Go through the entries below and pick out every line with "guess".
[Opening Records supplied section]
(** C3, at the input where it fails: registering from an empty session, with
    a sign-up that hands back the user [carol], redirects to the profile page
    with [username] and [user_id] in the session and no [is_admin] key. *)
Theorem register_leaves_is_admin_unset :
  auth_sign_up (demo_world ∅) "alice@example.org" "secret" =
    AuthReturns (AuthUserAttr (Some {| user_id := "carol" |})) ∧
  let '(resp, w') := register login_request (demo_world ∅) in
  resp = Ok (redirect (url_for "profile")) ∧
  session w' !! "username" = Some (VStr "alice@example.org") ∧
  session w' !! "user_id" = Some (VStr "carol") ∧
  session w' !! "is_admin" = None.
Proof. split; [reflexivity|]. vm_compute. repeat split; reflexivity. Qed.

(** C8.  When the backend turns a login down, the login form comes back and
    the world, the session in it, is what it was.  The error string is
    [Invalid credentials] when the backend answered without a user and
    [str(e)] when it raised [e]; it is empty only in the latter case, for an
    exception whose message is empty. *)
Theorem login_failure request w username password :
  method request = "POST" →
  form request !! "username" = Some username →
  form request !! "password" = Some password →
  (∀ u, auth_sign_in w username password ≠ AuthReturns (AuthUserAttr (Some u))) →
  ∃ error,
    login request w =
      (Ok (render_template "login.html" [("error", CtxVal (VStr error))]), w) ∧
    error = match auth_sign_in w username password with
            | AuthRaises msg => msg
            | AuthReturns _ => "Invalid credentials"
            end ∧
    (error = "" → auth_sign_in w username password = AuthRaises "").
Proof.
  intros Hm Hu Hp Hs. rewrite (login_post_eq _ _ _ _ Hm Hu Hp).
  destruct (auth_sign_in w username password) as [msg|user].
  - exists msg. split; [done|]. split; [done|]. by intros ->.
  - rewrite signed_user_None by (intros u ->; by destruct (Hs u)).
    exists "Invalid credentials". split; [done|]. split; [done|]. discriminate.
Qed.

Lemma login_failure_witness :
  ∃ error,
    login {| method := "POST";
             form := {[ "username" := "alice@example.org"; "password" := "guess" ]};
             json := ∅ |} (demo_world ∅) =
      (Ok (render_template "login.html" [("error", CtxVal (VStr error))]),
       demo_world ∅) ∧
    error = "Invalid login credentials" ∧
    (error = "" →
     auth_sign_in (demo_world ∅) "alice@example.org" "guess" = AuthRaises "").
Proof.
  refine (login_failure _ (demo_world ∅) "alice@example.org" "guess" _ _ _ _).
  - reflexivity.
  - reflexivity.
  - reflexivity.
  - intros u. vm_compute. discriminate.
Defined.

(** C8 as worded fails: a backend error whose message is empty is shown as
    an empty error string. *)
Lemma login_failure_claim_counterexample :
  auth_sign_in silent_world "alice@example.org" "secret" = AuthRaises "" ∧
  login login_request silent_world =
    (Ok (render_template "login.html" [("error", CtxVal (VStr ""))]),
     silent_world) ∧
  ¬ login_failure_claim.
Proof.
  split; [reflexivity|]. split; [vm_compute; reflexivity|].
  intros H.
  destruct (H login_request silent_world "alice@example.org" "secret")
    as (error & Hne & Heq); [reflexivity | reflexivity | reflexivity | |].
  - intros u. simpl. discriminate.
  - vm_compute in Heq. congruence.
Qed.

(** ** The login gate *)

Lemma login_required_out f request w :
  session w !! "username" = None →
  login_required f request w = (Ok (redirect (url_for "login")), w).
Proof.
  intros H. unfold login_required. rewrite bind_eq, gets_eq.
  by rewrite bool_decide_eq_true_2.
Qed.

Lemma login_required_in f request w :
  is_Some (session w !! "username") → login_required f request w = f request w.
Proof.
  intros [u H]. unfold login_required. rewrite bind_eq, gets_eq.
  by rewrite bool_decide_eq_false_2 by (rewrite H; discriminate).
Qed.

(** ** Updating a post *)

(** [update_post] in a signed-in session, on a form with the four fields. *)
Lemma update_post_eq post_id request w description crowd chips queue :
  is_Some (session w !! "username") →
  form request !! "description" = Some description →
  form request !! "crowd" = Some crowd →
  form request !! "chips" = Some chips →
  form request !! "queue" = Some queue →
  update_post post_id request w =
  (Ok (redirect (url_for "index")),
   if bool_decide (Exists (references (VStr post_id)) (tbl_status_updates (supabase w)))
   then
     with_supabase
       (set_rows t_status_updates
          ((λ r : dict,
              if decide (references (VStr post_id) r)
              then {[ "crowd_level" := VStr crowd;
                      "chips_available" := VStr chips;
                      "queue_length" := VStr queue;
                      "status_message" := VStr description ]} ∪ r
              else r) <$> tbl_status_updates (supabase w))
          (supabase w)) w
   else
     with_supabase
       (set_rows t_status_updates
          (tbl_status_updates (supabase w) ++
           [ {[ "id" := VStr (uuid_source w (uuid_drawn w));
                "resource_id" := VStr post_id;
                "crowd_level" := VStr crowd;
                "chips_available" := VStr chips;
                "queue_length" := VStr queue;
                "status_message" := VStr description ]} ])%list
          (supabase w)) (with_uuid_drawn (S (uuid_drawn w)) w)).
Proof.
  intros Hs Hd Hc Hh Hq. unfold update_post. rewrite (login_required_in _ _ _ Hs).
  rewrite bind_eq, (form_getitem_Some _ _ _ _ Hd).
  rewrite bind_eq, (form_getitem_Some _ _ _ _ Hc).
  rewrite bind_eq, (form_getitem_Some _ _ _ _ Hh).
  rewrite bind_eq, (form_getitem_Some _ _ _ _ Hq).
  rewrite bind_eq, existing_status_query_eq. unfold data.
  rewrite list_truthy_filter.
  destruct (bool_decide (Exists _ _)).
  - rewrite bind_eq, update_eq. reflexivity.
  - rewrite bind_eq. reflexivity.
Qed.

Lemma update_post_cases post_id request w :
  (∃ r, update_post post_id request w = (r, w) ∧
        r ≠ Ok (redirect (url_for "index"))) ∨
  (is_Some (session w !! "username") ∧
   ∃ description crowd chips queue,
     form request !! "description" = Some description ∧
     form request !! "crowd" = Some crowd ∧
     form request !! "chips" = Some chips ∧
     form request !! "queue" = Some queue).
Proof.
  unfold update_post.
  destruct (session w !! "username") as [u|] eqn:Hs;
    [|left; eexists; by rewrite login_required_out].
  assert (is_Some (session w !! "username")) as Hs' by (rewrite Hs; eauto).
  rewrite (login_required_in _ _ _ Hs').
  destruct (form request !! "description") eqn:Hd; form_step Hd;
    [|left; eexists; split; [reflexivity | discriminate]].
  destruct (form request !! "crowd") eqn:Hc; form_step Hc;
    [|left; eexists; split; [reflexivity | discriminate]].
  destruct (form request !! "chips") eqn:Hh; form_step Hh;
    [|left; eexists; split; [reflexivity | discriminate]].
  destruct (form request !! "queue") eqn:Hq; form_step Hq;
    [|left; eexists; split; [reflexivity | discriminate]].
  right. split; [done|]. by eexists _, _, _, _.
Qed.





Example update_post_insert_demo :
  tbl_status_updates
    (supabase (update_post "r1" update_request (demo_world alice_session)).2) =
  (tbl_status_updates demo_tables ++
   [ {[ "id" := VStr "uuid-a"; "resource_id" := VStr "r1";
        "crowd_level" := VStr "high"; "chips_available" := VStr "no";
        "queue_length" := VStr "12"; "status_message" := VStr "packed" ]} ])%list.
Proof. vm_compute. reflexivity. Qed.

Example update_post_update_demo :
  tbl_status_updates
    (supabase (update_post "r2" update_request (demo_world alice_session)).2) =
  [ {[ "id" := VStr "s1"; "resource_id" := VStr "r2";
       "crowd_level" := VStr "high"; "chips_available" := VStr "no";
       "queue_length" := VStr "12"; "status_message" := VStr "packed" ]} ].
Proof. vm_compute. reflexivity. Qed.

(** ** Creating a post *)

(** [create_post] in a signed-in session, on a POST with the five fields:
    the world it leaves. *)
Lemma create_post_eq request w title description crowd chips queue :
  is_Some (session w !! "username") →
  method request = "POST" →
  form request !! "title" = Some title →
  form request !! "description" = Some description →
  form request !! "crowd" = Some crowd →
  form request !! "chips" = Some chips →
  form request !! "queue" = Some queue →
  create_post request w =
  (Ok (redirect (url_for "index")),
   {| supabase :=
        {| tbl_resources :=
             (tbl_resources (supabase w) ++
              [ {[ "id" := VStr (uuid_source w (uuid_drawn w));
                   "name" := VStr title ]} ])%list;
           tbl_status_updates :=
             (tbl_status_updates (supabase w) ++
              [ {[ "id" := VStr (uuid_source w (S (uuid_drawn w)));
                   "resource_id" := VStr (uuid_source w (uuid_drawn w));
                   "status_message" := VStr description;
                   "crowd_level" := VStr crowd;
                   "chips_available" := VStr chips;
                   "queue_length" := VStr queue ]} ])%list;
           tbl_upvotes := tbl_upvotes (supabase w) |};
      auth_sign_in := auth_sign_in w; auth_sign_up := auth_sign_up w; session := session w;
      uuid_source := uuid_source w; uuid_drawn := S (S (uuid_drawn w)) |}).
Proof.
  intros Hs Hm Ht Hd Hc Hh Hq. unfold create_post.
  rewrite (login_required_in _ _ _ Hs), Hm, String.eqb_refl.
  form_step Ht. form_step Hd. form_step Hc. form_step Hh. form_step Hq.
  reflexivity.
Qed.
[Closing Records supplied section]
• _Task solution_
             form := {[ "username" := "alice@example.org"; "password" := "guess" ]};
     auth_sign_in (demo_world ∅) "alice@example.org" "guess" = AuthRaises "").
  refine (login_failure _ (demo_world ∅) "alice@example.org" "guess" _ _ _ _).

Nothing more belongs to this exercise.